To compile this software with the old OpenSSL versiona 1.0.x, use the CryptoImpl.cpp in the 'legacy' directory, replacing the one present in the 'src' directory and the configure.ac file present in the root directory with the one available in the 'legacy' directory.

The old version was tested in the following OSs:

  • RHEL7 Linux x86_64;
  • Debian 7 ("wheezy");
  • Ubuntu 16.04 LTS;
  • Ubuntu 14.04 LTS;
  • OS X 10.10.5;
  • OS X 10.15.7;

with these compilers:

  • Apple clang version 12.0.0 (clang-1200.0.32.29)
  • clang version 4.0.0;
  • clang version 3.8.1;
  • gcc version 4.8.5 20150623 (Red Hat 4.8.5-4) (GCC);
  • gcc version 4.8.4 (Ubuntu 4.8.4-2ubuntu1~14.04.3);
  • gcc version 4.7.2 (Debian 4.7.2-5);
  • Apple LLVM version 6.0 (clang-600.0.57) (based on LLVM 3.5svn)

and this OpenSSL version:

  • OpenSSL 1.0.2h;

and, as ssh server, one of the following:

  • OpenSSH_6.0p1
  • OpenSSH_6.2p2
  • OpenSSH_6.6.1p1
  • OpenSSH_7.2p2
  • OpenSSH_8.2p1

Installation:

  • create compilation scripts:
    make -f makefile.dist
  • launch the configure script:
    ./configure
  • Compile the program:
    make
  • Install the program and the man page:
    sudo make install

Instructions:

See the man page included in the release.

Key creation: rsa-sha2-256

OpenSSH introduced a new default proprietary format for DH keys, that is not supported by this program, that, instead use the standard PEM format. This means that when you create the SSH keys, you need to add an extra parameter when you create a rsa-sha2-256 key pair, for example:

ssh-keygen -t rsa-sha2-256 -b 2048 -m PEM

Connection example (server is configured to use port 2222):

./tssh  -i id_rsa -l bg -p2222 192.168.1.13

See man page for further details.

Important Notes:

At the moment I consider this program an instrument to study the SSH internals and a base for some security test applications. This program is an alpha version and, at the moment, it's considered experimental. In particular, it doesn't represent an alternative to consolidated program like the OpenSSH client: the programmers of that tool (and its equivalents ) implemented plenty of security features that, at the moment, are not present in my program. So keep in mind that in some situation the use of this software should be avoided.
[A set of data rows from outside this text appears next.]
(* ===== verification/Checksum.v ===== *)
(** wasmvm.CreateChecksum (wasmvm/lib.go) and the part of crypto/sha256 it
    stands on: Sum256 of FIPS 180-4 on bytes. *)
From S2P Require Import Prelude Errors.
Import Errors.
Open Scope wasm_scope.

Module Sha256.
Local Open Scope N_scope.

(** ** Words of 32 bits *)

Definition w32 (n : N) : N := n mod 2 ^ 32.
Definition add32 (a b : N) : N := w32 (a + b).
Definition rotr (n x : N) : N :=
  N.lor (N.shiftr x n) (w32 (N.shiftl x (32 - n))).
Definition not32 (x : N) : N := N.lxor x 0xFFFFFFFF.

Definition Ch (x y z : N) : N := N.lxor (N.land x y) (N.land (not32 x) z).
Definition Maj (x y z : N) : N :=
  N.lxor (N.lxor (N.land x y) (N.land x z)) (N.land y z).
Definition Sigma0 (x : N) : N := N.lxor (N.lxor (rotr 2 x) (rotr 13 x)) (rotr 22 x).
Definition Sigma1 (x : N) : N := N.lxor (N.lxor (rotr 6 x) (rotr 11 x)) (rotr 25 x).
Definition sigma0 (x : N) : N :=
  N.lxor (N.lxor (rotr 7 x) (rotr 18 x)) (N.shiftr x 3).
Definition sigma1 (x : N) : N :=
  N.lxor (N.lxor (rotr 17 x) (rotr 19 x)) (N.shiftr x 10).

(** The constants: of the first primes, the first 32 bits of the fractional
    parts of the cube roots, and of the square roots for the initial value. *)
Definition is_prime (n : N) : bool :=
  forallb (fun d => negb (n mod d =? 0)) (N.of_nat <$> seq 2 (N.to_nat n - 2)).
Definition primes : list N := List.filter is_prime (N.of_nat <$> seq 2 310).
(** the cube root, rounded down, bit by bit *)
Fixpoint cube_root (bits : nat) (n root : N) : N :=
  match bits with
  | O => root
  | S bits' =>
      let next := root + 2 ^ N.of_nat bits' in
      cube_root bits' n (if next * next * next <=? n then next else root)
  end.
Definition K : list N :=
  Eval vm_compute in (fun p => w32 (cube_root 36 (p * 2 ^ 96) 0)) <$> primes.
Definition initial_word (i : nat) : N := w32 (N.sqrt (List.nth i primes 0 * 2 ^ 64)).

(** The eight working variables a..h; also the hash value. *)
Record digest := mkDigest {
  da : N; db : N; dc : N; dd : N; de : N; df : N; dg : N; dh : N
}.
Definition init : digest :=
  Eval vm_compute in mkDigest (initial_word 0) (initial_word 1) (initial_word 2) (initial_word 3) (initial_word 4) (initial_word 5) (initial_word 6) (initial_word 7).

Definition round (d : digest) (kw : N * N) : digest :=
  let t1 := w32 (dh d + Sigma1 (de d) + Ch (de d) (df d) (dg d) + kw.1 + kw.2) in
  let t2 := add32 (Sigma0 (da d)) (Maj (da d) (db d) (dc d)) in
  mkDigest (add32 t1 t2) (da d) (db d) (dc d) (add32 (dd d) t1) (de d) (df d) (dg d).

(** The message schedule: the last sixteen words, newest first, produce the
    next one. *)
Fixpoint schedule (n : nat) (ws : list N) : list N :=
  match n with
  | O => ws
  | S n' =>
      let w i := List.nth i ws 0 in
      schedule n' (w32 (sigma1 (w 1%nat) + w 6%nat + sigma0 (w 14%nat) + w 15%nat) :: ws)
  end.

Definition sum_digest (a b : digest) : digest :=
  mkDigest (add32 (da a) (da b)) (add32 (db a) (db b)) (add32 (dc a) (dc b))
    (add32 (dd a) (dd b)) (add32 (de a) (de b)) (add32 (df a) (df b))
    (add32 (dg a) (dg b)) (add32 (dh a) (dh b)).

Definition block (d : digest) (words : list N) : digest :=
  let ws := rev (schedule 48 (rev words)) in
  sum_digest d (foldl round d (zip K ws)).

(** ** Bytes and words *)

Fixpoint words (bs : bytes) : list N :=
  match bs with
  | b0 :: b1 :: b2 :: b3 :: bs' =>
      (Byte.to_N b0 * 2 ^ 24 + Byte.to_N b1 * 2 ^ 16 + Byte.to_N b2 * 2 ^ 8
       + Byte.to_N b3) :: words bs'
  | _ => []
  end.
Definition word_bytes (w : N) : bytes :=
  [byte_of_N (N.shiftr w 24); byte_of_N (N.shiftr w 16);
   byte_of_N (N.shiftr w 8); byte_of_N w].

(** 0x80, then zeros up to 56 modulo 64, then the length in bits. *)
Definition padded (bs : bytes) : bytes :=
  let zeros := ((119 - Nat.modulo (length bs) 64) mod 64)%nat in
  let bits := N.of_nat (length bs) * 8 in
  bs ++ Byte.x80 :: replicate zeros Byte.x00
     ++ word_bytes (N.shiftr bits 32) ++ word_bytes bits.

Fixpoint blocks (n : nat) (d : digest) (ws : list N) : digest :=
  match n with
  | O => d
  | S n' => blocks n' (block d (take 16 ws)) (drop 16 ws)
  end.

Definition digest_bytes (d : digest) : bytes :=
  concat (word_bytes <$> [da d; db d; dc d; dd d; de d; df d; dg d; dh d]).

Definition Sum256 (bs : bytes) : bytes :=
  let ws := words (padded bs) in
  digest_bytes (blocks (Nat.div (length ws) 16) init ws).

Lemma Sum256_length bs : length (Sum256 bs) = 32%nat.
Proof. done. Qed.

(** Padding fills whole blocks, so no word of the message is left out. *)
Lemma padded_blocks bs : (length (padded bs) mod 64 = 0)%nat.
Proof.
  unfold padded. rewrite length_app. cbn [length]. rewrite !length_app, length_replicate.
  cbn [length word_bytes]. pose proof (Nat.mod_upper_bound (length bs) 64 ltac:(lia)) as Hb.
  pose proof (Nat.div_mod_eq (length bs) 64) as Hd.
  set (q := (length bs / 64)%nat) in *. set (r := (length bs mod 64)%nat) in *.
  assert ((119 - r) mod 64 = 119 - r \/ r <= 55 /\ (119 - r) mod 64 = 55 - r)%nat as [E|[Hr E]].
  { destruct (Nat.lt_ge_cases (119 - r) 64); [left; by apply Nat.mod_small|right].
    split; [lia|]. symmetry. apply (Nat.mod_unique _ _ 1); lia. }
  - rewrite E. symmetry. apply (Nat.mod_unique _ _ (q + 2)); lia.
  - rewrite E. symmetry. apply (Nat.mod_unique _ _ (q + 1)); lia.
Qed.

End Sha256.

(** ** wasmvm.CreateChecksum *)

Definition wasm_magic : bytes := [Byte.x00; Byte.x61; Byte.x73; Byte.x6d].

Definition CreateChecksum (wasm : bytes) : bytes + error :=
  if Nat.eqb (length wasm) 0 then inr (EText "Wasm bytes nil or empty")
  else if Nat.ltb (length wasm) 4 then inr (EText "Wasm bytes shorter than 4 bytes")
  else if negb (bool_decide (take 4 wasm = wasm_magic))
  then inr (EText "Wasm bytes do not start with Wasm magic number")
  else inl (Sha256.Sum256 wasm).

Lemma CreateChecksum_spec wasm checksum :
  CreateChecksum wasm = inl checksum
  <-> wasm_magic `prefix_of` wasm /\ checksum = Sha256.Sum256 wasm.
Proof.
  unfold CreateChecksum. split.
  - destruct (Nat.eqb (length wasm) 0); [done|]. destruct (Nat.ltb (length wasm) 4); [done|].
    case_bool_decide as E; [|done]. intros [= <-]. split; [|done].
    exists (drop 4 wasm). by rewrite <- E, take_drop.
  - intros [[r ->] ->]. by rewrite bool_decide_true.
Qed.

(** The test vectors of FIPS 180-4. *)
Example Sum256_empty :
  Sha256.Sum256 [] =
  byte_of_N <$> [0xe3; 0xb0; 0xc4; 0x42; 0x98; 0xfc; 0x1c; 0x14; 0x9a; 0xfb; 0xf4;
    0xc8; 0x99; 0x6f; 0xb9; 0x24; 0x27; 0xae; 0x41; 0xe4; 0x64; 0x9b; 0x93; 0x4c;
    0xa4; 0x95; 0x99; 0x1b; 0x78; 0x52; 0xb8; 0x55]%N.
Proof. by vm_compute. Qed.

Example Sum256_abc :
  Sha256.Sum256 (bytes_of_string "abcdbcdecdefdefgefghfghighijhijkijkljklmklmnlmnomnopnopq") =
  byte_of_N <$> [0x24; 0x8d; 0x6a; 0x61; 0xd2; 0x06; 0x38; 0xb8; 0xe5; 0xc0; 0x26;
    0x93; 0x0c; 0x3e; 0x60; 0x39; 0xa3; 0x3c; 0xe4; 0x59; 0x64; 0xff; 0x21; 0x67;
    0xf6; 0xec; 0xed; 0xd4; 0x19; 0xdb; 0x06; 0xc1]%N.
Proof. by vm_compute. Qed.
(** The loop; [rest] are the grants from position [i] on. The result comes
    with the contents of the slice [grants] at the return. *)
Fixpoint accept_loop (factory : Authorization) (grants : list ContractGrant)
    (exec : AuthzableWasmMsg) (msg : bytes) (i : nat) (rest : list ContractGrant)
    : M ((AcceptResponse + error) * list ContractGrant) :=
  match rest with
  | [] => mret (inl (mkAcceptResponse false false None), grants)
  | g :: rest' =>
      if negb (bool_decide (CG_Contract g = GetContract exec))
      then accept_loop factory grants exec msg (S i) rest'
      else
        limit ← catch (lift (Limit_Accept (GetLimit g) exec));
        match limit with
        | inr err => mret (inr (Wrap err "limit"), grants)
        | inl None =>
            mret (inr (Wrap ErrInvalidType "limit result must not be nil"), grants)
        | inl (Some result) =>
            if negb (Accepted result)
            then accept_loop factory grants exec msg (S i) rest'
            else
              ok ← catch (Filter_Accept (GetFilter g) msg);
              match ok with
              | inr err => mret (inr (Wrap err "filter"), grants)
              | inl false => accept_loop factory grants exec msg (S i) rest'
              | inl true => mret (apply_limit factory grants i g result)
              end
        end
  end.

Definition AcceptGrantedMessage (grants : list ContractGrant) (msg : SdkMsg)
    (factory : Authorization) : M ((AcceptResponse + error) * list ContractGrant) :=
  match as_granted factory msg with
  | None => mret (inr (Wrap ErrInvalidType "type mismatch"), grants)
  | Some exec =>
      match GetMsg exec with
      | None => mret (inr (Wrap ErrInvalidType "empty message"), grants)
      | Some bz =>
          match ValidateBasic exec with
          | Some err => mret (inr err, grants)
          | None => accept_loop factory grants exec bz 0 grants
          end
      end
  end.

(** Accept of the two authorizations, with the receiver as it is left. *)
Definition Authorization_Accept (a : Authorization) (msg : SdkMsg)
    : M ((AcceptResponse + error) * Authorization) :=
  '(r, grants) ← AcceptGrantedMessage (Grants a) msg a;
  mret (r, NewAuthz a grants).

(** ** StoreCodeAuthorization *)

Definition StoreCodeAuthorization_MsgTypeURL : string := "/cosmwasm.wasm.v1.MsgStoreCode".

Definition CodeGrant_ValidateBasic (g : CodeGrant) : option error :=
  errIf (Nat.eqb (length (CodeHash g)) 0) (Wrap ErrEmpty "code hash")
  >>? match CG_InstantiatePermission g with
      | Some p => AccessConfig_ValidateBasic p
      | None => None
      end.

Definition is_wildcard (hash : bytes) : bool :=
  EqualFold (string_of_bytes hash) CodehashWildcard.

(** [permission] may be nil; IsSubset is a method of the value. *)
Definition CodeGrant_Accept (g : CodeGrant) (checksum : bytes)
    (permission : option AccessConfig) : outcome bool :=
  if negb (is_wildcard (CodeHash g)) && negb (bytes_EqualFold (CodeHash g) checksum)
  then Ret false
  else match CG_InstantiatePermission g with
       | None => Ret true
       | Some superSet =>
           match permission with
           | None => Panic (PRuntime "nil pointer dereference")
           | Some permission => Ret (IsSubset permission superSet)
           end
       end.

Fixpoint code_grants_loop (grants : list CodeGrant) (checksum : bytes)
    (permission : option AccessConfig) : outcome AcceptResponse :=
  match grants with
  | [] => Ret (mkAcceptResponse false false None)
  | grant :: grants' =>
      obind (CodeGrant_Accept grant checksum permission) (fun ok =>
        if ok then Ret (mkAcceptResponse true false None)
        else code_grants_loop grants' checksum permission)
  end.

(** The gzip branch. *)
Definition plain_code (ctx : Context) (code : bytes) : M bytes :=
  if IsGzip code then
    match ctx_GasRegister ctx with
    | None => fail (Wrap ErrSdkNotFound "gas register")
    | Some gasRegister =>
        c ← lift (GasRegister.UncompressCosts gasRegister (Z.of_N (blen code)));
        _ ← consume c "Uncompress gzip bytecode";
        match Uncompress code MaxWasmSize with
        | inr _ => fail (Wrap ErrInvalidRequest "uncompress wasm archive")
        | inl wasmCode => mret wasmCode
        end
    end
  else mret code.

Definition StoreCodeAuthorization_Accept (grants : list CodeGrant) (ctx : Context)
    (msg : SdkMsg) : M AcceptResponse :=
  match msg with
  | SWasm (MsgServer.WStoreCode storeMsg) =>
      code ← plain_code ctx (SC_WASMByteCode storeMsg);
      match CreateChecksum code with
      | inr _ => fail (Wrap ErrInvalidRequest "checksum")
      | inl checksum =>
          lift (code_grants_loop grants checksum (SC_InstantiatePermission storeMsg))
      end
  | _ => fail (Wrap ErrInvalidRequest "unknown msg type")
  end.

(** The default branch of the switch: [uniqueGrants] filled by the loop. *)
Fixpoint validate_code_grants (uniqueGrants : gset string) (grants : list CodeGrant)
    : gset string + error :=
  match grants with
  | [] => inl uniqueGrants
  | grant :: grants' =>
      if is_wildcard (CodeHash grant)
      then inr (Wrap ErrInvalidRequest
                  "cannot have multiple grants when wildcard grant is one of them")
      else match CodeGrant_ValidateBasic grant with
           | Some err => inr (Wrap err "position %d")
           | None =>
               validate_code_grants
                 ({[ToLower (string_of_bytes (CodeHash grant))]} ∪ uniqueGrants) grants'
           end
  end.
Definition StoreCodeAuthorization_ValidateBasic (grants : list CodeGrant) : option error :=
  match grants with
  | [] => Some (Wrap ErrEmpty "grants")
  | [g] => WrapOpt (CodeGrant_ValidateBasic g) "position %d"
  | _ =>
      match validate_code_grants ∅ grants with
      | inr err => Some err
      | inl uniqueGrants =>
          errIf (negb (Nat.eqb (size uniqueGrants) (length grants)))
            (Wrap ErrInvalidRequest "cannot have multiple grants with same code hash")
      end
  end.

(** ** What an accepted message went through *)

(** The filter of a grant as a specification on the message. *)
Definition permits (f : ContractAuthzFilterX) (msg : bytes) : Prop :=
  match f with
  | UndefinedFilter => False
  | AllowAllMessagesFilter => json_Valid msg = true
  | AcceptedMessageKeysFilter keys =>
      exists members k, json_Unmarshal msg = inl (JObject members)
        /\ k ∈ keys /\ forall name, name ∈ members.*1 <-> name = bytes_of_string k
  | AcceptedMessagesFilter messages => msg ∈ messages
  end.

(** The grants the authorization goes on with, as the response says. *)
Definition grants_after (gs : list ContractGrant) (r : AcceptResponse)
    : list ContractGrant :=
  if Delete r then [] else match Updated r with Some a => Grants a | None => gs end.

Lemma map_keys_single (members : list (bytes * json)) k l :
  map_keys members = k :: l -> length (map_keys members) = 1%nat ->
  forall name, name ∈ members.*1 <-> name = k.
Proof.
  unfold map_keys. intros E Hl name. rewrite E in Hl. destruct l; [|done].
  rewrite <- elem_of_remove_dups, E. set_solver.
Qed.

Lemma isJSONObjectWithTopLevelKey_sound msg keys :
  isJSONObjectWithTopLevelKey msg keys = Ret true ->
  permits (AcceptedMessageKeysFilter keys) msg.
Proof.
  unfold isJSONObjectWithTopLevelKey, permits.
  destruct (RawContractMessage_ValidateBasic msg); [done|].
  destruct (json_Unmarshal msg) as [[]|]; try done. cbv zeta.
  destruct (Nat.eqb_spec (length (map_keys members)) 1) as [Hl|]; [|done]. simpl.
  destruct (map_keys members) as [|k l] eqn:E; [done|]. intros [= Hk].
  apply existsb_exists in Hk as (a & Ha & Hd). apply bool_decide_eq_true in Hd.
  exists members, a. split_and!; [done|by apply list_elem_of_In|].
  rewrite Hd. eapply map_keys_single; [done|]. by rewrite E.
Qed.

Lemma Filter_Accept_sound f msg s s' :
  Filter_Accept f msg s = (Ret true, s') -> permits f msg.
Proof.
  destruct f as [| |keys|messages]; cbn [Filter_Accept permits]; [done|..].
  - unfold RawContractMessage_ValidateBasic. by destruct (json_Valid msg).
  - unfold AcceptedMessageKeysFilter_Accept, mbind, M_bind, map_err, lift.
    destruct (consume _ _ s) as [[[]| |] s1]; [|done..].
    destruct (isJSONObjectWithTopLevelKey msg keys) as [b| |] eqn:E; [|done..].
    intros [= -> _]. by apply isJSONObjectWithTopLevelKey_sound.
  - intros [= Hm _]. apply existsb_exists in Hm as (v & Hv & Hd).
    apply bool_decide_eq_true in Hd as <-. by apply list_elem_of_In.
Qed.

Lemma accept_loop_accepted factory gs exec msg rest : forall i s r arr s',
  rest = drop i gs ->
  accept_loop factory gs exec msg i rest s = (Ret (inl r, arr), s') ->
  Accept r = true ->
  exists j g result s1 s2, gs !! j = Some g /\ CG_Contract g = GetContract exec
    /\ Limit_Accept (GetLimit g) exec = Ret (Some result) /\ Accepted result = true
    /\ Filter_Accept (GetFilter g) msg s1 = (Ret true, s2)
    /\ apply_limit factory gs j g result = (inl r, arr).
Proof.
  induction rest as [|g rest IH]; intros i s r arr s' Hr E Ha; cbn [accept_loop] in E.
  { injection E as <- <- <-. done. }
  assert (gs !! i = Some g /\ rest = drop (S i) gs) as [Hg Hrest].
  { rewrite <- (take_drop i gs), <- Hr at 1. split.
    - rewrite lookup_app_r by (rewrite length_take; lia). rewrite length_take.
      assert (i < length gs)%nat by (apply (f_equal length) in Hr; rewrite length_drop in Hr; simpl in Hr; lia).
      by replace (i - i `min` length gs)%nat with 0%nat by lia.
    - by rewrite <- (Nat.add_1_r i), <- drop_drop, <- Hr. }
  destruct (bool_decide_reflect (CG_Contract g = GetContract exec)) as [Hc|];
    [|eapply IH; eauto]. cbn [negb] in E.
  unfold mbind, M_bind, catch, lift in E.
  destruct (Limit_Accept (GetLimit g) exec) as [[result|]| |] eqn:El; [|done..].
  destruct (Accepted result) eqn:Hacc; cbn [negb] in E; [|eapply IH; eauto].
  destruct (Filter_Accept (GetFilter g) msg s) as [[[]| |] s2] eqn:Ef; [..|done|done].
  - injection E as E <-. exists i, g, result, s, s2. by split_and!.
  - eapply IH; eauto.
Qed.

(** *** The aliasing of the two appends *)

Lemma append_at_delete {A} (l : list A) i :
  append_at l i (drop (S i) l)
  = (delete i l, if Nat.ltb i (length l) then delete i l ++ drop (pred (length l)) l else l).
Proof.
  unfold append_at. rewrite delete_take_drop, length_drop.
  destruct (Nat.ltb_spec i (length l)).
  - rewrite (proj2 (Nat.leb_le _ _)) by lia.
    replace (i + (length l - S i))%nat with (pred (length l)) by lia. by rewrite app_assoc.
  - destruct (Nat.leb_spec (i + (length l - S i)) (length l)); [|done].
    rewrite (drop_ge l (S i)), drop_ge, take_ge by lia. by rewrite !app_nil_r.
Qed.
Note that the "-d" flag will print on stderr all the packets exchanged before and after the authentication, and the current status of the client.

*** This means that sensible data will be visualized on the screen ! ***

So if you are thinking to use this program in environment with security restrictions, reflect on the consequences before using it!